Views/Exposures
‘Views/Exposures.’ Ten contemporary New Zealand photographers. At the Robert McDougall Art Gallery until April 29. Reviewed by John Hurrell. The National Gallery in Wellington has organised this touring exhibition, containing the works of 10 photographers and curated by Peter Ireland. It presents 107 photographic images, so in a sense it is really 10 small exhibitions rolled into one. It comes at an appropriate time to coincide with the large “Paperchase” exhibition.
Touring photographic exhibitions of this quality do not appear often in Christchurch, although we do have photographers in this city whose works are of the same standard, and in some cases better. In spite of this we tend to suffer from a glut of poor photography here, just as we do with poor painting. This exhibition is by no means perfect; it has its serious weakness, but it indicates the variety of approaches photographers have to the use of their medium.
Laurence Aberhart’s large contact prints are well known in Christchurch. His selenium and gold-toned images, with their very subtle distortions of space, have a still, eerie, dreamlike quality as if the buildings and monuments he records have been transported to his darkroom from another time. These beautifully composed works have overtones of nostalgia in their content and in the
effects of the old-fashioned plate camera he uses to make them.
Gillian Chaplin’s large, coloured prints of the Desert Road, and of the hulls of boats with their dangling mooring lines, impress with their size and with her care in arranging the trianguler shapes and diagonal lines within the frame.
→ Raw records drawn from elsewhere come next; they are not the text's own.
(** The block for the byte after the last one. *)
Lemma file_block_ok st c d n :
  shadow st c -> file_ok sb (di_addrs d) c -> tight (di_addrs d) c n -> 0 <= n < 274432 -> mk_block st + need (n + 1) - need n <= 2000 ->
  exists st' c' a', file_block (n / BSIZE) d st = inl ((faddr a' c' (n / BSIZE), with_addrs a' d), st') /\
    found st c (di_addrs d) (need (n + 1) - need n) st' c' a' /\ faddr a' c' (n / BSIZE) <> 0 /\ tight a' c' (n + 1).
Proof.
  intros S O [Ta Ti] Hn Hfree. unfold BSIZE. set (fbn := n / 1024). assert (Hf : 0 <= fbn < 268) by (unfold fbn; zlia).
  assert (Hneed : need (n + 1) - need n = (if decide (n mod 1024 = 0) then 1 else 0) + (if decide (n = 12288) then 1 else 0)).
  { unfold need. destruct (Z.ltb_spec 12288 (n + 1)), (Z.ltb_spec 12288 n); do 2 case_decide; zlia. }
  assert (Hz : faddr (di_addrs d) c fbn = 0 <-> n mod 1024 = 0).
  { destruct (Z.eq_dec (faddr (di_addrs d) c fbn) 0) as [E|E]; split; try done; intros Hm.
    - destruct (Z.eq_dec (n mod 1024) 0); [done|]. exfalso. apply (proj2 (Ta fbn Hf)); [unfold fbn; zlia|done].
    - exfalso. apply (Ta fbn Hf) in E. unfold fbn in E. zlia. }
  assert (Hstep : forall a' c', (forall k, 0 <= k < 268 -> k <> fbn -> faddr a' c' k = faddr (di_addrs d) c k) -> faddr a' c' fbn <> 0 ->
    (ind_of a' <> 0 <-> 12288 < n + 1) -> tight a' c' (n + 1)).
  { intros a' c' Hk Hb Hi. split; [|done]. intros k Hk'. change MAXFILE with 268 in Hk'. destruct (decide (k = fbn)) as [->|Nk].
    - split; [intros _; unfold fbn; zlia|done].
    - rewrite Hk, Ta by done. unfold fbn in Nk. split; intros; zlia. }
  unfold file_block. destruct (Z.ltb_spec fbn NDIRECT) as [Hd|Hd].
  - assert (Ed : di_addrs d !!! Z.to_nat fbn = faddr (di_addrs d) c fbn) by (unfold faddr; by rewrite (proj2 (Z.ltb_lt fbn NDIRECT))).
    assert (N12 : n <> 12288) by (unfold NDIRECT, fbn in Hd; zlia). rewrite (decide_False (P := n = 12288)) in Hneed by done.
    destruct (addr_or_new_direct st c d fbn S O) as (st' & c' & a' & E & Fd & Ea & Hnz & Ei & Hk); [unfold NDIRECT in *; lia| |].
    { rewrite Ed. destruct (decide (n mod 1024 = 0)) as [Hm|Hm]; [left; lia|right; by rewrite Hz]. }
    rewrite (mkbind_ok _ _ _ _ _ E). exists st', c', a'. split; [by rewrite <- Ea|]. split; [|split; [done|]].
    + assert (Ec : (if di_addrs d !!! Z.to_nat fbn =? 0 then 1 else 0) = need (n + 1) - need n).
      { rewrite Hneed, Ed. destruct (Z.eqb_spec (faddr (di_addrs d) c fbn) 0) as [E0|E0]; [rewrite decide_True by (by apply Hz)|rewrite decide_False by (by rewrite <- Hz)]; lia. }
      by rewrite <- Ec.
    + apply (Hstep a' c'); [done|done|]. rewrite Ei, Ti. unfold NDIRECT, fbn in *. split; intros; zlia.
  - unfold NDIRECT in Hd. assert (Ge : 12288 <= n) by (unfold fbn in Hd; zlia).
    destruct (addr_or_new_ind st c d S O) as (st1 & c1 & a1 & E1 & Fd1 & Hi1 & Hk1).
    { destruct (Z.eq_dec (ind_of (di_addrs d)) 0) as [E0|]; [left|by right]. assert (En : n = 12288) by (destruct (decide (12288 < n)) as [Hg|]; [by apply Ti in Hg|lia]).
      rewrite (decide_True (P := n = 12288)) in Hneed by done. destruct (decide (n mod 1024 = 0)); lia. }
    rewrite (mkbind_ok _ _ _ _ _ E1). assert (Ec1 : (if ind_of (di_addrs d) =? 0 then 1 else 0) = if decide (n = 12288) then 1 else 0).
    { destruct (Z.eqb_spec (ind_of (di_addrs d)) 0) as [E0|E0], (decide (n = 12288)) as [D|D]; try done; exfalso.
      - assert (Hg : 12288 < n) by lia. by apply Ti in Hg.
      - apply Ti in E0. lia. }
    rewrite Ec1 in Fd1. pose proof Fd1 as [S1 G1 B1 I1].
    destruct (entry_or_new st1 c1 (with_addrs a1 d) fbn S1 (gr_ok _ _ _ _ _ G1)) as (st2 & c2 & E2 & Fd2 & Hnz & Hk2); [change MAXFILE with 268; unfold NDIRECT; lia|done| |].
    { cbn [with_addrs di_addrs]. rewrite Hk1 by (change MAXFILE with 268; lia). destruct (decide (n mod 1024 = 0)) as [Hm|Hm]; [left; lia|right; by rewrite Hz]. }
    cbn [with_addrs di_addrs] in *. fold (ind_of a1). rewrite E2. exists st2, c2, a1. split; [by destruct d|]. split; [|split; [done|]].
    + rewrite Hneed, Z.add_comm. eapply found_trans; [exact Fd1|]. rewrite Hk1 in Fd2 by (change MAXFILE with 268; lia).
      destruct (Z.eqb_spec (faddr (di_addrs d) c fbn) 0) as [E0|E0]; [rewrite decide_True by (by apply Hz)|rewrite decide_False by (by rewrite <- Hz)]; done.
    + apply (Hstep a1 c2); [|done|].
      * intros k Hk Nk. rewrite Hk2, Hk1 by (done || (change MAXFILE with 268; lia)). done.
      * split; [lia|done].
Qed.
Some of these simple images come close to abstract paintings with their use of nuance and tension between the elements, contained within her very careful compositions. The documentary photographs of Fiona Clark record the traditional life style of the Te Atiawa people of North Taranaki. These moving images explain in explicit detail, via a written commentary, how their food from their reefs and rivers is threatened by pollution from sewage, agricultural chemicals, and the petrochemical industry. Bruce Foster’s elegant compositions are akin to Chaplin’s in their emphasis on organisation, except his works are much more static, with an emphasis on horizontal forms acting as a foil for the occasional diagonal see-saw or cloud form. Peter Hannken’s most successful works are of egg on a plate with a teapot, and a triptych based on a fluttering beach flag. These images have a bold, dynamic quality missing from many of his others. Robin Morrison’s North Island photographs have the vivid detail and the richness
of colour he is known for, and Ann Noble’s 10 amusing photographs are presented as images from a suite on the theme of sexual encounter.
Peter Peryer’s five identical black and white photographs of an unclothed male torso are too ambiguous and eccentric to convey any precise meaning. They could be about darkroom techniques, the defusing of shock through repetition, sexual mores, or even art history. They look good as five objects on the wall.
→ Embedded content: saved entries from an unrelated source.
(* ===== verification/Fork.v ===== *)
(** * fork (kernel/proc.c)

    fork either makes a child that runs like its parent, in memory of its own, or returns -1
    with every page back on the free list. *)

From S2P Require Import Prelude Memory Riscv State Kmonad Spinlock CString Kalloc Vm PageTable.
From S2P Require Import UserMem Uvm AddressSpace Freewalk Proc ProcPages ProcSpec CoYield Sched Sleeplock Calm.
From S2P Require Import Bytes Bio Log Fs File Trap ProcFs BioSpec Sbrk ProcAlloc.
From Stdlib Require Import ZArith Lia.
From stdpp Require Import base numbers gmap strings option list.

#[local] Open Scope Z_scope.
#[local] Open Scope kernel_scope.

(** ** Open files and the current directory *)

(** The reference counts after filedup of the open files among [fds] of [ofs]. *)
Definition dup_ref (ofs : list (option nat)) (ft : list file) (fd : nat) : list file :=
  match ofs !!! fd with Some f => alter (fun q => set_f_ref (f_ref q + 1) q) f ft | None => ft end.
Definition dup_open (ofs : list (option nat)) (l : list (option nat)) (fd : nat) : list (option nat) :=
  match ofs !!! fd with Some f => <[fd := Some f]> l | None => l end.

Definition dup_refs (ofs : list (option nat)) (fds : list nat) (ft : list file) : list file := foldl (dup_ref ofs) ft fds.
Definition dup_opens (ofs : list (option nat)) (fds : list nat) (q : proc) : proc := set_p_ofile (foldl (dup_open ofs) (p_ofile q) fds) q.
The polaroid works of Janet Bayley and Dinah Bradley fare badly in this show. They look inconsequential, and pretentious when presented in large mounts. They are poor examples of what can be done in this medium.
“Views/Exposures”’ is a good show but not a great one. Some of the prints are too dark to perceive detail clearly, and the exhibition would have benefited greatly by a careful selection of key works. Some of the photographers overlap in their subject matter, making the exhibition a bit monotonous, and there is no evidence of any real experimentation in the way images can be combined together, or used with other methods from the visual arts. In spite of this disappointing conservativeness, along with perhaps too much emphasis on elegance, this fine exhibition is certainly well worth a visit.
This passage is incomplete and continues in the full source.